Not being part of that cult, I had the audacity to point out the short comings here on JoeUser (will put together a list of links shortly to those blogs). The response was predictable - massive flammage and denials.

I have two basic problems with 10.2 that, as I researched, turned out to be pretty common:

1) Printing. It was ridiculously complicated to get printing to work if it wasn't physically on the machine. And even the printer control wasn't part of the preferences which I thought was ridiculous. I had to go into "utilities" (a folder on the hard drive) to even attempt to set up a printer.

2) Networking. Networking just didn't work very well in a mixed environment for me. I eventually brought the iMac to work and was in the ridiculous situation of having to use a removable drive to move files from my PC to the Mac 4 feet away. I never could figure out why I couldn't connect to the network drives with Jaguar. It should have worked but didn't.

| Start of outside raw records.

(** The message is addressed to this session by the peer it knows. *)
Definition bound_to (m : control) (a : selectionAgreement) : Prop :=
  bd_ToEpoch (control_binding m) = sc_Epoch (ag_local a) /\
  bd_ReceiverCapability (control_binding m) = digest_of (ag_local a) /\
  forall r, ag_remote a = Some r ->
    bd_FromEpoch (control_binding m) = sc_Epoch r /\ bd_SenderCapability (control_binding m) = digest_of r.

Inductive control_effect (m : control) (a : selectionAgreement) : selectionAgreement -> Prop :=
| ce_same : control_effect m a a
| ce_stop a' : stopped a a' -> control_effect m a a'
| ce_future ib :
    ag_err a = None -> bound_to m a -> control_ordinal m = next_ordinal a ->
    inbox_accept m (ag_future a) = Ok ib -> control_effect m a (wake (set_future ib a))
| ce_current r r' :
    ag_err a = None -> bound_to m a -> ag_current a = Some r -> control_ordinal m = rd_ordinal r ->
    round_accept m r = Ok r' -> control_effect m a (wake (set_current (Some r') a)).

Lemma accept_control_effect m s :
  s_cfg (accept_control m s).1 = s_cfg s /\ s_seq (accept_control m s).1 = s_seq s /\
  control_effect m (s_agreement s) (s_agreement (accept_control m s).1).
Proof.
  pose proof (fun e => stop_with_stopped e s) as S.
  assert (forall e, s_cfg (stop_with e s).1 = s_cfg s /\ s_seq (stop_with e s).1 = s_seq s /\
    control_effect m (s_agreement s) (s_agreement (stop_with e s).1)) as S'.
  { intros e. destruct (S e) as (? & ? & ?). eauto using ce_stop. }
  clear S. unfold accept_control. destruct (ag_err (s_agreement s)) eqn:E; [eauto using ce_same|].
  destruct (_ || _) eqn:G; [apply S'|].
  assert (bound_to m (s_agreement s)) as Hb.
  { rewrite !orb_false_iff, !negb_false_iff, !bool_decide_eq_true in G. destruct G as [[G1 G2] G3].
    split; [done|]. split; [done|]. intros r Hr. rewrite Hr in G3.
    rewrite orb_false_iff, !negb_false_iff, !bool_decide_eq_true in G3. done. }
  clear G. fold (control_ordinal m). unfold control_ordinal in *. fold (control_ordinal m).
  assert (control_ordinal m = next_ordinal (s_agreement s) ->
    s_cfg (match inbox_accept m (ag_future (s_agreement s)) with
           | Ok ib => (set_agreement (wake (set_future ib (s_agreement s))) s, None)
           | Err e => stop_with e s end).1 = s_cfg s /\
    s_seq (match inbox_accept m (ag_future (s_agreement s)) with
           | Ok ib => (set_agreement (wake (set_future ib (s_agreement s))) s, None)
           | Err e => stop_with e s end).1 = s_seq s /\
    control_effect m (s_agreement s) (s_agreement
      (match inbox_accept m (ag_future (s_agreement s)) with
           | Ok ib => (set_agreement (wake (set_future ib (s_agreement s))) s, None)
           | Err e => stop_with e s end).1)) as F.
  { intros Ho. destruct (inbox_accept _ _) eqn:I; [by split_and!; [..|eapply ce_future]|apply S']. }
  unfold next_ordinal in F. destruct (ag_current (s_agreement s)) as [r|] eqn:C.
  - destruct (control_ordinal m <? rd_ordinal r) eqn:L; [eauto using ce_same|].
    destruct (control_ordinal m =? rd_ordinal r) eqn:Q.
    + apply Z.eqb_eq in Q. destruct (round_accept m r) eqn:R; [by split_and!; [..|eapply ce_current]|apply S'].
    + destruct (_ || _) eqn:X; [apply S'|]. rewrite orb_false_iff, negb_false_iff, Z.eqb_eq in X.
      apply F. naive_solver.
  - destruct (control_ordinal m =? 0) eqn:Q; [|apply S']. apply F. by apply Z.eqb_eq in Q.
Qed.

But Panther addresses both those issues. Printing worked both flawlessly and intuitively. Now, the printer setup is part of the preferences panel. I just typed in the IP address of my printer and off I went. No sweat. Windows networks are explicitly supported now in printing. The driver for my printer was easily found and available.

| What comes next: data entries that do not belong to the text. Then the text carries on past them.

(* ===== verification/SelectionDeliver.v ===== *)
(** * The selection agreement: what a delivered message does *)
From stdpp Require Import sorting pretty.
From S2P Require Import Prelude GoStd LivenessWire SelectionWire SelectionWireThms Selection SelectionNet SelectionInv.
Open Scope go_scope.

Section deliver.
Context {J : SelectionJSON} {JL : SelectionJSONLaws J} {H : Sha256} {HL : Sha256Laws H}.

(** ** Texts of the messages *)
Lemma hex_char_range v : 0 <= v < 16 -> in_range 48 57 (hex_char v) || in_range 97 102 (hex_char v) = true.
Proof. unfold hex_char, in_range. intros. destruct (v <? 10) eqn:E; [apply Z.ltb_lt in E|apply Z.ltb_ge in E]; lia. Qed.

Lemma hex_char_byte v : 0 <= v < 16 -> is_byte (hex_char v).
Proof. unfold hex_char, is_byte. intros. destruct (v <? 10); lia. Qed.

Lemma hex_encode_spec bs : Forall is_byte bs ->
  length (hex_encode bs) = (2 * length bs)%nat /\ Forall is_byte (hex_encode bs) /\
  forallb (fun ch => in_range 48 57 ch || in_range 97 102 ch) (hex_encode bs) = true.
Proof.
  induction 1 as [|b bs Hb _ (IH1 & IH2 & IH3)]; [done|]. unfold is_byte in Hb.
  assert (0 <= b / 16 < 16) by (split; [apply Z.div_pos; lia|apply Z.div_lt_upper_bound; lia]).
  assert (0 <= b mod 16 < 16) by (apply Z.mod_pos_bound; lia).
  cbn [hex_encode length forallb]. rewrite IH1, IH3, !hex_char_range by done.
  split; [lia|]. split; [|done]. by repeat constructor; try apply hex_char_byte.
Qed.

Lemma string_bytes_length s : length (string_bytes s) = String.length s.
Proof. induction s; simpl; congruence. Qed.

Lemma selectionHash_hex bs : selectionHex (selectionHash bs) 32 = true.
Proof.
  destruct (sum256_bytes bs) as [L B]. destruct (hex_encode_spec _ B) as (E1 & E2 & E3).
  unfold selectionHex, selectionHash, slen. rewrite <-string_bytes_length, string_bytes_string, E1, L by done.
  simpl. done.
Qed.

Lemma digest_hex c : selectionHex (digest_of c) 32 = true.
Proof. apply selectionHash_hex. Qed.

Lemma epoch_hex e c : static_ok e c -> selectionHex e 16 = true.
Proof.
  intros S. pose proof (so_capability _ _ S) as V. rewrite <-(so_epoch _ _ S).
  unfold validateSelectionCapability in V. destruct (negb _); [done|].
  by destruct (selectionHex (sc_Epoch c.2) 16).
Qed.

Lemma static_capability_text e c : static_ok e c -> capability_text c.2.
Proof.
  intros S. pose proof (so_capability _ _ S) as V. unfold validateSelectionCapability in V.
  destruct (negb (bool_decide _)) eqn:Ev; [done|]. apply negb_false_iff, bool_decide_eq_true in Ev.
  destruct (selectionHex (sc_Epoch c.2) 16) eqn:E1; [|done].
  destruct (selectionList (sc_Strategies c.2) _ _) eqn:E2; [|done].
  destruct (selectionList (sc_Features c.2) _ _) eqn:E3; [|done].
  apply selectionList_spec in E2 as (_ & _ & _ & E2). apply selectionList_spec in E3 as (_ & _ & _ & E3).
  unfold capability_text. rewrite Ev. constructor; [by apply text_check|].
  constructor; [by eapply hex_text|]. apply Forall_app.
  split; (eapply Forall_impl; [eassumption|]); intros v Hv; exact (identifier_text _ _ Hv).
Qed.

Lemma digits_text n : text (FormatUint n).
Proof.
  unfold FormatUint, pretty, pretty_N. case_decide; [by repeat constructor|].
  assert (forall x s, text s -> text (pretty_N_go x s)) as G; [|by apply G; constructor].
  intros x. induction (N.lt_wf_0 x) as [x _ IH]. intros s Hs.
  destruct (decide (x = 0)%N) as [->|Hne]; [done|]. rewrite pretty_N_go_step by lia.
  apply IH; [apply N.div_lt; lia|]. unfold text. rewrite string_bytes_cons.
  pose proof (N.mod_lt x 10 ltac:(lia)). constructor; [|done].
  rewrite pretty_char_digit by done. generalize dependent (x `mod` 10)%N. intros.
  unfold identifier_byte, in_range. lia.
Qed.

Section round.
Context (st : gmap string static) (x : string) (c : static) (g : agreeing).
Hypothesis Hst : forall y d, st !! y = Some d -> static_ok y d.
Hypothesis Hc : static_ok x c.
Hypothesis Hg : agreeing_ok st x c g.

Lemma round_binding_valid : validateSelectionBinding (pr_binding (g_proposal g)) = None.
Proof.
  destruct (go_peer _ _ _ _ Hg) as (d & Hd & _ & _ & E). rewrite E. unfold validateSelectionBinding. simpl.
  rewrite (epoch_hex _ _ Hc), (epoch_hex _ _ (Hst _ _ Hd)), !digest_hex. simpl.
  rewrite selectionOrdinal_FormatUint by apply Hg. pose proof (go_previous _ _ _ _ Hg) as Hp.
  pose proof (go_range _ _ _ _ Hg). destruct (g_ordinal g =? 0) eqn:E0.
  - apply Z.eqb_eq in E0. rewrite Hp, E0. done.
  - apply Z.eqb_neq in E0. rewrite Hp. simpl. by rewrite andb_false_r.
Qed.

Lemma round_binding_text : binding_text (pr_binding (g_proposal g)).
Proof.
  destruct (go_peer _ _ _ _ Hg) as (d & Hd & _ & _ & E). rewrite E. unfold binding_text. simpl.
  pose proof (go_previous _ _ _ _ Hg) as Hp.
  pose proof hex_text as T.
  rewrite !Forall_cons, Forall_nil. split_and!; try done; try (by eapply T; eauto using epoch_hex, digest_hex).
  - by apply text_check.
  - apply digits_text.
  - destruct (g_ordinal g =? 0); [rewrite Hp; constructor|by eapply T].
Qed.

Lemma round_names n : n ∈ pr_Strategies (g_proposal g) -> selectionIdentifier n selectionTokenLimit = true.
Proof.
  pose proof (go_list _ _ _ _ Hg) as (_ & _ & _ & L)%selectionList_spec.
  rewrite Forall_forall in L. apply L.
Qed.

Lemma proposal_texts : proposal_text (g_proposal g).
Proof.
  split; [apply round_binding_text|]. apply Forall_forall. intros n Hn%round_names.
  by eapply identifier_text.
Qed.

Lemma decode_proposal :
  blen (marshal_proposal (g_proposal g)) <= selectionPayloadLimit ->
  decode_control selectionProposalType (marshal_proposal (g_proposal g)) = Ok (inl (g_proposal g)).
Proof.
  intros Hb. unfold decode_control. simpl. unfold decodeSelectionJSON.
  rewrite (decode_encoded _ _ _ _ _ (proposal_json _ proposal_texts)); [|apply proposal_tree_accepted; lia|done].
  simpl. rewrite (go_list _ _ _ _ Hg). simpl. by rewrite round_binding_valid.
Qed.

Context (cfg : Config) (q : selectionProposal) (j : selectionJoint).
Hypothesis Hj : check_proposal cfg g q = Ok j.

Lemma check_proposal_joint :
  pr_binding q = expected_binding (pr_binding (g_proposal g)) /\
  jointSelection cfg (g_localCap g) (g_remoteCap g) (g_proposal g) q = Ok j.
Proof.
  unfold check_proposal in Hj. destruct (negb (bool_decide _)) eqn:E; [done|].
  apply negb_false_iff, bool_decide_eq_true in E. destruct (negb _); done.
Qed.

Lemma joint_strategy_named : joint_strategy j ∈ jt_Order j /\ joint_strategy j ∈ pr_Strategies (g_proposal g).
Proof.
  destruct check_proposal_joint as [_ E]. apply jointSelection_Ok in E as (N & S & _).
  unfold joint_strategy. destruct (jt_Order j) as [|n l]; [done|]. simpl. split; [set_solver|].
  apply S. set_solver.
Qed.

Lemma confirmation_texts : confirmation_text (own_confirmation g j).
Proof.
  split; [apply round_binding_text|]. simpl. split.
  - eapply identifier_text, round_names, joint_strategy_named.
  - eapply hex_text, selectionHash_hex.
Qed.

Lemma decode_confirmation :
  blen (marshal_confirmation (own_confirmation g j)) <= selectionPayloadLimit ->
  decode_control selectionConfirmType (marshal_confirmation (own_confirmation g j))
  = Ok (inr (own_confirmation g j)).
Proof.
  intros Hb. unfold decode_control. simpl. unfold decodeSelectionJSON.
  rewrite (decode_encoded _ _ _ _ _ (confirmation_json _ confirmation_texts));
    [|apply confirmation_tree_accepted; lia|done].
  simpl. unfold joint_digest. rewrite selectionHash_hex, (round_names _ (proj2 joint_strategy_named)). simpl.
  by rewrite round_binding_valid.
Qed.
End round.

(** ** Packets *)

(** The payloads session [y] sends: its capability, or a control message. *)
Inductive payload_of (log : list (string * sel_event)) (y : string) (d : static)
    : string -> list Z -> option control -> Prop :=
| po_capability : payload_of log y d MsgTypeCapability (marshal_selectionCapability d.2) None
| po_proposal g : (y, EvProposed g) ∈ log ->
    payload_of log y d selectionProposalType (marshal_proposal (g_proposal g)) (Some (inl (g_proposal g)))
| po_confirm g j : (y, EvConfirming g j) ∈ log ->
    payload_of log y d selectionConfirmType (marshal_confirmation (own_confirmation g j))
      (Some (inr (own_confirmation g j))).

Definition packet_envelope (d : static) (kind : string) (raw : list Z) (seq : Z) : SessionEnvelope :=
  mkEnvelope (cfg_SessionID d.1) (cfg_LocalNodeID d.1) (cfg_PeerID d.1) kind seq 0 raw.

Record packet_of (log : list (string * sel_event)) (y : string) (d : static) (m : option control)
    (pk : packet) : Prop := {
  pf_from : pk_from pk = cfg_LocalNodeID d.1;
  pf_to : pk_to pk = cfg_PeerID d.1;
  pf_msg : exists kind raw seq at_,
    pk_msg pk = envelope_message kind (marshal_envelope (packet_envelope d kind raw seq)) at_ /\
    payload_of log y d kind raw m /\ 0 <= seq <= u64_max /\
    blen raw <= selectionPayloadLimit /\
    blen (marshal_envelope (packet_envelope d kind raw seq)) <= selectionEnvelopeLimit;
}.

Definition packet_ok (st : gmap string static) (log : list (string * sel_event)) (pk : packet) : Prop :=
  selection_type (ms_Type (pk_msg pk)) = false \/
  exists y d m, st !! y = Some d /\ packet_of log y d m pk.

(** What the log says about the sessions that wrote it. *)
Record log_ok (st : gmap string static) (log : list (string * sel_event)) : Prop := {
  lo_proposed : forall y g, (y, EvProposed g) ∈ log ->
    exists d : static, st !! y = Some d /\ agreeing_ok st y d g;
  lo_confirming : forall y g j, (y, EvConfirming g j) ∈ log ->
    (y, EvProposed g) ∈ log /\ exists d : static, st !! y = Some d /\ joint_ok log d.1 g j;
}.

Lemma normalized_id e c : static_ok e c -> normalized_capability c.2 = c.2.
Proof.
  intros S. pose proof (so_normal _ _ S) as N. unfold normalized_capability. rewrite N. cbv zeta.
  change (mkCapability (cp_Strategies (domainWire c.2)) (sc_Features c.2)) with (domainWire c.2).
  rewrite N. by destruct c.2.
Qed.

(** What a session does with the packet of a peer. *)
Definition take_packet (now at_ : Time) (d : static) (m : option control) (s : Session)
    : Session * option sel_err :=
  match m with
  | None =>
      let '(s', err, snapshot) := accept_capability now d.2 s in
      (if snapshot then setRemoteCapability (domainWire d.2) at_ s' else s', err)
  | Some m => accept_control m s
  end.

Lemma payload_of_selection log y d kind raw m st :
  (forall y d, st !! y = Some d -> static_ok y d) -> log_ok st log -> st !! y = Some d ->
  payload_of log y d kind raw m ->
  selection_type kind = true /\ kind <> ""%string /\ text kind /\ exists t, selection_payload raw t.
Proof.
  intros Hst Hlog Hd [|g Hg|g j Hg]; (split; [done|]); (split; [done|]); (split; [by apply text_check|]).
  - eexists. constructor. eapply static_capability_text. eauto.
  - eexists. constructor. destruct (lo_proposed _ _ Hlog _ _ Hg) as (d' & ? & ?). simplify_eq.
    eapply (proposal_texts st y); eauto.
  - eexists. constructor. destruct (lo_confirming _ _ Hlog _ _ _ Hg) as (Hp & d' & ? & y' & g' & ? & ?).
    destruct (lo_proposed _ _ Hlog _ _ Hp) as (? & ? & ?). simplify_eq.
    eapply (confirmation_texts st y); eauto.
Qed.

Lemma receive_payload st log y d kind raw m now at_ s :
  (forall y d, st !! y = Some d -> static_ok y d) -> log_ok st log -> st !! y = Some d ->
  payload_of log y d kind raw m -> blen raw <= selectionPayloadLimit ->
  (if bool_decide (kind = MsgTypeCapability) then receiveSelectionCapability raw at_ now s
   else if bool_decide (kind = selectionProposalType) || bool_decide (kind = selectionConfirmType)
   then receiveSelectionControl kind raw s else (s, None)) = take_packet now at_ d m s.
Proof.
  intros Hst Hlog Hd Hp Hb. pose proof (Hst _ _ Hd) as Sd. destruct Hp as [|g Hg|g j Hg].
  - rewrite bool_decide_true by done. unfold receiveSelectionCapability, decodeSelectionJSON.
    rewrite (decode_encoded _ _ _ _ _ (capability_json _ (static_capability_text _ _ Sd)));
      [|apply capability_tree_accepted; lia|done].
    rewrite (so_capability _ _ Sd). by rewrite (normalized_id _ _ Sd).
  - destruct (lo_proposed _ _ Hlog _ _ Hg) as (d' & ? & ?). simplify_eq.
    rewrite bool_decide_false, bool_decide_true by done. simpl. unfold receiveSelectionControl.
    by rewrite (decode_proposal st y d g) by eauto.
  - destruct (lo_confirming _ _ Hlog _ _ _ Hg) as (Hp & d' & ? & y' & g' & ? & HJ).
    destruct (lo_proposed _ _ Hlog _ _ Hp) as (? & ? & HA). simplify_eq.
    rewrite bool_decide_false, bool_decide_false, bool_decide_true by done. simpl.
    unfold receiveSelectionControl. by rewrite (decode_confirmation st y _ g Hst Sd HA _ _ _ HJ).
Qed.

Lemma handle_packet st log y d m pk x s now at_ :
  (forall y d, st !! y = Some d -> static_ok y d) -> log_ok st log -> st !! y = Some d ->
  packet_of log y d m pk -> static_ok x (session_static s) ->
  HandleMessageFrom now (pk_from pk) (received_at at_ (pk_msg pk)) s
  = stop_with (selectionFailure "selection_invalid") s \/
  (mirror (s_cfg s) d.1 /\ exists at' t,
     HandleMessageFrom now (pk_from pk) (received_at at_ (pk_msg pk)) s
     = take_packet now at' d m (set_last_envelope t at' s)).
Proof.
  intros Hst Hlog Hd [Pf Pt (kind & raw & seq & at0 & E & Hp & Hs & Hb & He)] Hx.
  destruct (payload_of_selection _ _ _ _ _ _ _ Hst Hlog Hd Hp) as (Kt & Kn & Kx & t & Ht).
  pose proof (Hst _ _ Hd) as Sd.
  assert (forall s limit, selectionIdentifier s limit = true -> text s) as TI.
  { intros i l Hi. by eapply identifier_text. }
  destruct (envelope_json (packet_envelope d kind raw seq) t) as [HE HU]; [|done|].
  { split; [|done]. rewrite !Forall_cons, Forall_nil. simpl.
    split_and!; try done; eapply TI; [apply Sd|apply Sd|apply Sd]. }
  unfold HandleMessageFrom. destruct (negb _) eqn:E1; [by left|].
  apply negb_false_iff, bool_decide_eq_true in E1. rewrite E. unfold HandleMessage. simpl.
  unfold handleEnvelopeMessage. simpl. rewrite Kt. simpl. rewrite (proj2 (Z.ltb_ge _ _)) by done.
  unfold UnmarshalEnvelope. rewrite HU. simpl.
  rewrite bool_decide_false by (intros C; pose proof (so_session _ _ Sd) as X; by rewrite C in X).
  rewrite bool_decide_false by done.
  change (en_SessionID (packet_envelope d kind raw seq)) with (cfg_SessionID d.1).
  change (en_FromNode (packet_envelope d kind raw seq)) with (cfg_LocalNodeID d.1).
  change (en_ToNode (packet_envelope d kind raw seq)) with (cfg_PeerID d.1).
  change (en_MsgType (packet_envelope d kind raw seq)) with kind.
  destruct (negb (bool_decide (cfg_SessionID d.1 = cfg_SessionID (s_cfg s)))) eqn:E2; [by left|].
  destruct (_ || _ || _) eqn:E3; [by left|]. rewrite Kt.
  rewrite (decode_encoded _ _ _ _ _ HE);
    [|eapply envelope_tree_accepted, selection_payload_accepted; eauto|done].
  right. rewrite !orb_false_iff, !negb_false_iff, !bool_decide_eq_true in E3.
  apply negb_false_iff, bool_decide_eq_true in E2. split; [unfold mirror; naive_solver|].
  do 2 eexists. simpl. by eapply receive_payload.
Qed.

(** A message of another kind stops the agreement or leaves it alone. *)
Lemma handle_other now from at_ msg s :
  selection_type (ms_Type msg) = false ->
  HandleMessageFrom now from (received_at at_ msg) s = stop_with (selectionFailure "selection_invalid") s \/
  s_agreement (HandleMessageFrom now from (received_at at_ msg) s).1 = s_agreement s /\
  s_cfg (HandleMessageFrom now from (received_at at_ msg) s).1 = s_cfg s /\
  s_seq (HandleMessageFrom now from (received_at at_ msg) s).1 = s_seq s.
Proof.
  intros Ht. unfold HandleMessageFrom, HandleMessage, handleEnvelopeMessage. simpl. rewrite Ht. simpl.
  destruct (negb _); [eauto|]. destruct (bool_decide (ms_Kind msg = MessageKindEnvelope)); [|eauto].
  destruct (_ && _); [eauto|].
  destruct (UnmarshalEnvelope _) as [env|]; [|eauto].
  destruct (negb (bool_decide _)); [eauto|]. destruct (_ || _ || _) eqn:E; [eauto|].
  rewrite !orb_false_iff, !negb_false_iff, !bool_decide_eq_true in E. destruct E as [_ E].
  rewrite <-E, Ht, <-E. unfold selection_type in Ht. rewrite !orb_false_iff in Ht. destruct Ht as [[-> ->] ->].
  simpl. eauto.
Qed.
End deliver.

Same on network drives, it just works now. I didn't do anything differently, it simply works now. So I can access all my network stuff from the Mac which makes it much more useful.

Expose, as others have pointed out, really is remarkable. And it cannot be done on Windows at present. Not anywhere near as slickly. One would have to use layered windows like crazy to do it and it would be much slower, even on high end hardware. Apple doesn't have to worry about this feature being stolen on the PC until Longhorn comes out (at which point it'll be fair game). Apple definitely borrowed ideas from Windows too. The F11 key minimizing everhthing is akin to Ctrl-M and Ctrl-Shift-M on Windows. Fast user switching is pretty much the same as it is on Windows without the special effect.

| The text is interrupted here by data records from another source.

(** The packets session [x] may send. *)
Definition packet_from (log : list (string * sel_event)) (x : string) (s : Session) (m : option control)
    (msg : Message) : Prop :=
  packet_of log x (session_static s) m
    (mkPacket (cfg_LocalNodeID (s_cfg s)) (cfg_PeerID (s_cfg s)) msg).

Lemma sendSelection_spec now ctxErr sendErr kind raw s s' sent err :
  sendSelection now ctxErr sendErr kind raw s = (s', sent, err) -> 0 <= s_seq s <= u64_max ->
  s_cfg s' = s_cfg s /\ s_agreement s' = s_agreement s /\ 0 <= s_seq s' <= u64_max /\
  match sent with
  | None => err <> None
  | Some msg => forall log x m, payload_of log x (session_static s) kind raw m -> packet_from log x s m msg
  end.
Proof.
  unfold sendSelection. intros E Hs. destruct (_ <? blen raw) eqn:L1; [by simplify_eq|].
  apply Z.ltb_ge in L1. pose proof (newEnvelope_spec kind raw s) as (N1 & N2 & N3 & N4).
  destruct (newEnvelope kind raw s) as [s1 env] eqn:En. simpl in *. subst env.
  unfold MarshalEnvelope in E.
  destruct (bool_decide _); [by simplify_eq|]. destruct (bool_decide _); [by simplify_eq|].
  destruct (_ <? blen _) eqn:L2; [by simplify_eq|]. apply Z.ltb_ge in L2.
  destruct ctxErr; simplify_eq; [done|]. split; [done|]. split; [done|]. split; [done|].
  intros log x m Hp. split; [done|done|]. simpl. eauto 10.
Qed.

Lemma sendCapability_spec now sendErr s s' sent err :
  sendCapability now sendErr s = (s', sent, err) -> 0 <= s_seq s <= u64_max ->
  s_cfg s' = s_cfg s /\ 0 <= s_seq s' <= u64_max /\
  (s_agreement s' = s_agreement s \/ stopped (s_agreement s) (s_agreement s')) /\
  match sent with
  | None => True
  | Some msg => forall log x, packet_from log x s None msg
  end.
Proof.
  unfold sendCapability. intros E Hs.
  pose proof (newEnvelope_spec MsgTypeCapability (marshal_selectionCapability (ag_local (s_agreement s))) s)
    as (N1 & N2 & N3 & N4).
  destruct (newEnvelope _ _ s) as [s1 env] eqn:En. simpl in *. subst env.
  unfold MarshalEnvelope in E.
  destruct (bool_decide _); [by simplify_eq; auto|].
  destruct (bool_decide _); [by simplify_eq; auto|].
  destruct (_ || _) eqn:L.
  - pose proof (stopSelection_stopped (selectionFailure "selection_invalid") s1) as (X1 & X2 & X3).
    destruct (stopSelection _ s1) as [s2 e]. simplify_eq/=. rewrite N3 in X3.
    split; [congruence|]. split; [lia|]. auto.
  - rewrite orb_false_iff, !Z.ltb_ge in L. destruct L as [L1 L2]. simplify_eq.
    split; [done|]. split; [lia|]. split; [auto|]. intros log x. split; [done|done|]. simpl. do 4 eexists. split; [done|].
    split; [apply po_capability|]. done.
Qed.

(** ** Events of the session itself *)
Lemma session_inv_phase st log x s p p' :
  session_inv st log x s p -> phase_ok st log x s p' -> session_inv st log x s p'.
Proof. intros [? ? ? ? ? ? ? ? ? ? _] Hp. by split. Qed.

The intelligence of Apple really comes through with Panther though. They KNOW that Windows XP doesn't have a compositer. That means it can't do fast, slick animations and changing of Windows. WindowFX (https://www.stardock.com/products/windowfx) is the closest thing on the PC for being able to do cool effects and I can tell you that it's a real pain to do even what it does let alone somethign like Expose or the fast user switching effects. I don't think Expose is a unique idea, it's something we wanted to do on OS/2 back in the 90s but being able to make fast thumbnails is just not possible. But credit has to go to Apple for actually doing it. Ideas are cheap, execution matters and Apple excuted on this idea. I will be annoyed if Apple and Mac users get all huffy WHEN Expose like features show up on Longhorn by Microsoft or third parties. Expose isn't an innovation, it is just MacOS X is the only OS capable of pulling it off (first person shooters weren't an innovation either, it was just a matter of when the hardware would make it feasible). So kudos to Apple for putting this in 10.3, it's a great feature.

The new Finder is very nice. I prefer it to the old one a lot. But even with all this praise, I still feel a little annoyed that Apple charged 10.2 users $129 for what is, essentially, a service pack and a shareware bundle (expose). Sure, it's a great deal for 9.x users but for 10.2 users, it's a major bug fix. I could live without Expose, despite its coolness. Being able to print and access the network is key but those things should have worked in 10.2

My verdict is that with MacOS X 10.3 Apple has made their OS truly ready for prime time. I'll go so far as to say that if someday Microsoft makes it too hard for us to work on Windows that MacOS would be an attractive platform to migrate to if it came to that.